*WHAT THE TASK ASKS:* Using the listing below, set down each line from the line containing "Fixpoint cluster_index (i" through the line containing "of fuel run", both ends included, exactly and with nothing added.

*INFORMATION SUPPLIED:*

Fixpoint all_pairs (cs : list cluster) : list (cluster * cluster) :=
  match cs with
  | [] => []
  | A :: rest => (map (pair A) rest ++ all_pairs rest)%list
  end.

(** The pair of least linkage distance, the first one in scan order among
    equals. *)
Fixpoint closest_pair (d : nat -> nat -> Q) (ps : list (cluster * cluster))
    : option (cluster * cluster) :=
  match ps with
  | [] => None
  | p :: rest =>
      match closest_pair d rest with
      | None => Some p
      | Some q => if Qle_bool (linkage_of d p) (linkage_of d q)
                  then Some p else Some q
      end
  end.

Definition cluster_eqb (X Y : cluster) : bool :=
  if list_eq_dec Nat.eq_dec X Y then true else false.

Definition merge (A B : cluster) (cs : list cluster) : list cluster :=
  (A ++ B)%list :: filter (fun X => negb (cluster_eqb X A) && negb (cluster_eqb X B)) cs.

(** One agglomeration step: the closest pair is merged when its linkage
    distance is below the threshold ("the linkage distance threshold at or
    above which clusters will not be merged"). *)
Definition agglomerate_step (d : nat -> nat -> Q) (distance_threshold : Q)
    (cs : list cluster) : option (list cluster) :=
  match closest_pair d (all_pairs cs) with
  | None => None
  | Some p =>
      if Qle_bool distance_threshold (linkage_of d p) then None
      else Some (merge (fst p) (snd p) cs)
  end.

Fixpoint agglomerate (d : nat -> nat -> Q) (distance_threshold : Q)
    (fuel : nat) (cs : list cluster) : list cluster :=
  match fuel with
  | O => cs
  | S fuel' =>
      match agglomerate_step d distance_threshold cs with
      | None => cs
      | Some cs' => agglomerate d distance_threshold fuel' cs'
      end
  end.

Definition singletons (n : nat) : list cluster :=
  map (fun i => [i]) (seq 0 n).

Fixpoint cluster_index (i : nat) (cs : list cluster) : nat :=
  match cs with
  | [] => O
  | X :: rest => if existsb (Nat.eqb i) X then O else S (cluster_index i rest)
  end.

(** The label of a position is the index of its cluster in the final list of
    clusters.  scikit-learn numbers the same clusters in an order of its own;
    only statements that do not depend on the numbering are made. *)
Definition labels_of (n : nat) (cs : list cluster) : list Z :=
  map (fun i => Z.of_nat (cluster_index i cs)) (seq 0 n).

(** [AgglomerativeClustering(n_clusters=None, metric="precomputed",
    linkage="average", distance_threshold=t).fit_predict(D)].  [fit]
    validates its input with [ensure_min_samples=2], and a precomputed
    matrix must be square.  At most [n - 1] merges can happen, so [n] units
    of fuel run the agglomeration to its end. *)
Definition fit_predict (distance_matrix : list (list Q))
    (distance_threshold : Q) : result (list Z) :=
  let n := List.length distance_matrix in
  if (n <? 2)%nat then Raise ValueError
  else if negb (forallb (fun row => Nat.eqb (List.length row) n) distance_matrix)
  then Raise ValueError
  else Ok (labels_of n
             (agglomerate (condensed distance_matrix) distance_threshold n
                (singletons n))).

(** [distance_matrix = 1 - sim_matrix]. *)
Definition distance_matrix_of (sim_matrix : list (list Q)) : list (list Q) :=
  map (map (fun s => (1 - s)%Q)) sim_matrix.

Definition perform_duplicate_clustering (articles : list article)
    (threshold : Q) : result (list Z) :=
  sim_matrix <- similarity_matrix articles ;;
  let distance_matrix := distance_matrix_of sim_matrix in
  fit_predict distance_matrix (1 - threshold).

Definition update_articles_with_clusters (db : collection)
    (articles : list article) (labels : list Z) : collection :=
  fold_left
    (fun c p => update_one (_id (fst p)) (set_duplicate_cluster_id (snd p)) c)
    (combine articles labels) db.

(** [run_duplicate_detection]: only the empty batch is guarded. *)
Definition run_duplicate_detection (db : collection)
    : collection * result unit :=
  let articles := fetch_articles_with_embeddings db in
  match articles with
  | [] => (db, Ok tt)
  | _ :: _ =>
      match perform_duplicate_clustering articles (85 # 100) with
      | Raise e => (db, Raise e)
      | Ok labels => (update_articles_with_clusters db articles labels, Ok tt)
      end
  end.

Local Close Scope Q_scope.

(** ** Reordering a batch *)

(** [perm] lists, for each position of the reordered batch, the position the
    article had in the original one. *)
Definition apply_perm (perm : list nat) (i : nat) : nat := nth i perm i.

Definition permute {A : Type} (perm : list nat) (l : list A) : list A :=
  match l with
  | [] => []
  | x :: _ => map (fun i => nth i l x) perm
  end.

Definition is_permutation (perm : list nat) (n : nat) : bool :=
  Nat.eqb (List.length perm) n &&
  forallb (fun i => existsb (Nat.eqb i) perm) (seq 0 n).

(** Two positions carry the same label. *)
Definition same_label (labels : list Z) (i j : nat) : Prop :=
  nth i labels 0%Z = nth j labels 0%Z.

(** The closest pair of clusters is the only pair at its distance. *)
Definition unique_closest (d : nat -> nat -> Q) (cs : list cluster) : bool :=
  match closest_pair d (all_pairs cs) with
  | None => true
  | Some p =>
      Nat.eqb
        (List.length
           (filter (fun q => Qeq_bool (linkage_of d q) (linkage_of d p))
                   (all_pairs cs)))
        1
  end.

(** No merge of the run had to choose between equally close pairs. *)
Fixpoint tie_free (d : nat -> nat -> Q) (distance_threshold : Q)
    (fuel : nat) (cs : list cluster) : bool :=
  match fuel with
  | O => true
  | S fuel' =>
      match agglomerate_step d distance_threshold cs with
      | None => true
      | Some cs' =>
          unique_closest d cs && tie_free d distance_threshold fuel' cs'
      end
  end.

Definition tie_free_clustering (articles : list article) (threshold : Q)
    : bool :=
  match similarity_matrix articles with
  | Raise _ => true
  | Ok sim_matrix =>
      tie_free (condensed (distance_matrix_of sim_matrix)) (1 - threshold)%Q
        (List.length sim_matrix) (singletons (List.length sim_matrix))
  end.

(** ** Sample documents *)

Definition doc (i : string) (ttl txt : string) (e : list Q) (topic : string)
    : article :=
  mkArticle i (Some ttl) (Some txt) (Some e) (Some topic) None None None None.

Definition embedded (i : string) (e : list Q) : article :=
  mkArticle i None None (Some e) None None None None None.

(** The fixture of [tests/test_duplicate_detection.py]. *)
Definition DUMMY_ARTICLES : list article :=
  [embedded "a1" [1#10; 1#10; 1#10]%Q;
   embedded "a2" [1#10; 1#10; 1#10]%Q;
   embedded "a3" [9#10; 0; 0]%Q;
   embedded "a4" [9#10; 0; 0]%Q;
   embedded "a5" [2#10; 2#10; 2#10]%Q].

(** Three articles on a line: the middle one is equally close to both ends. *)
Definition tied_articles : list article :=
  [embedded "a" [12; 5]%Q; embedded "b" [1; 0]%Q; embedded "c" [12; -5]%Q].

(** Three articles at pairwise different distances. *)
Definition spread_articles : list article :=
  [embedded "x1" [1; 0]%Q; embedded "x2" [12; 5]%Q; embedded "x3" [3; 4]%Q].

(** ** Predicates of the statements *)

Definition result_map {A B : Type} (f : A -> B) (r : result A) : result B :=
  match r with
  | Ok a => Ok (f a)
  | Raise e => Raise e
  end.

Definition mem (i : string) (ids : list string) : bool :=
  existsb (String.eqb i) ids.

(** The ids [get_highlights] selects (none when it raises). *)
Definition highlight_ids (db : collection) (category : string) (top_k : Z)
    : list string :=
  match get_highlights db category top_k default_similarity_threshold with
  | Ok highlights => map _id highlights
  | Raise _ => []
  end.

(** A document update that touches no field the ranker reads. *)
Definition preserves_content (g : article -> article) : Prop :=
  forall a, _id (g a) = _id a /\ title (g a) = title a /\ text (g a) = text a /\
            embedding (g a) = embedding a /\
            predicted_topic (g a) = predicted_topic a.

Definition is_featured_true (a : article) : bool :=
  match is_featured a with Some true => true | _ => false end.

Definition featured_ids (category : string) (c : collection) : list string :=
  map _id (filter (fun a => in_category category a && is_featured_true a) c).

Definition reset_in (category : string) (a : article) : article :=
  if in_category category a then set_not_featured a else a.

Definition mark_in (now_str : string) (ids : list string) (a : article)
    : article :=
  if mem (_id a) ids then set_featured now_str a else a.

Definition score_at (v : list Z) (i : nat) : Z := nth i v 0.

(** Ascending order of [argsort]: by score, equal scores by input position. *)
Definition sorts_before (v : list Z) (i j : nat) : Prop :=
  score_at v i < score_at v j \/ (score_at v i = score_at v j /\ (i < j)%nat).

(** Order of the ranking the model's [argsort] leads to: [i] ranks before [j]
    when its score is higher, or when the scores are equal and [i] comes
    later in the input. *)
Definition ranks_before (v : list Z) (i j : nat) : Prop :=
  score_at v j < score_at v i \/ (score_at v j = score_at v i /\ (j < i)%nat).

(** The full ranking [np.argsort(freq_scores)[::-1]], for the model's
    [argsort]. *)
Definition ranking (v : list Z) : list nat := rev (argsort v).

*YOUR SOLUTION:*
Fixpoint cluster_index (i : nat) (cs : list cluster) : nat :=
  match cs with
  | [] => O
  | X :: rest => if existsb (Nat.eqb i) X then O else S (cluster_index i rest)
  end.

(** The label of a position is the index of its cluster in the final list of
    clusters.  scikit-learn numbers the same clusters in an order of its own;
    only statements that do not depend on the numbering are made. *)
Definition labels_of (n : nat) (cs : list cluster) : list Z :=
  map (fun i => Z.of_nat (cluster_index i cs)) (seq 0 n).

(** [AgglomerativeClustering(n_clusters=None, metric="precomputed",
    linkage="average", distance_threshold=t).fit_predict(D)].  [fit]
    validates its input with [ensure_min_samples=2], and a precomputed
    matrix must be square.  At most [n - 1] merges can happen, so [n] units
    of fuel run the agglomeration to its end. *)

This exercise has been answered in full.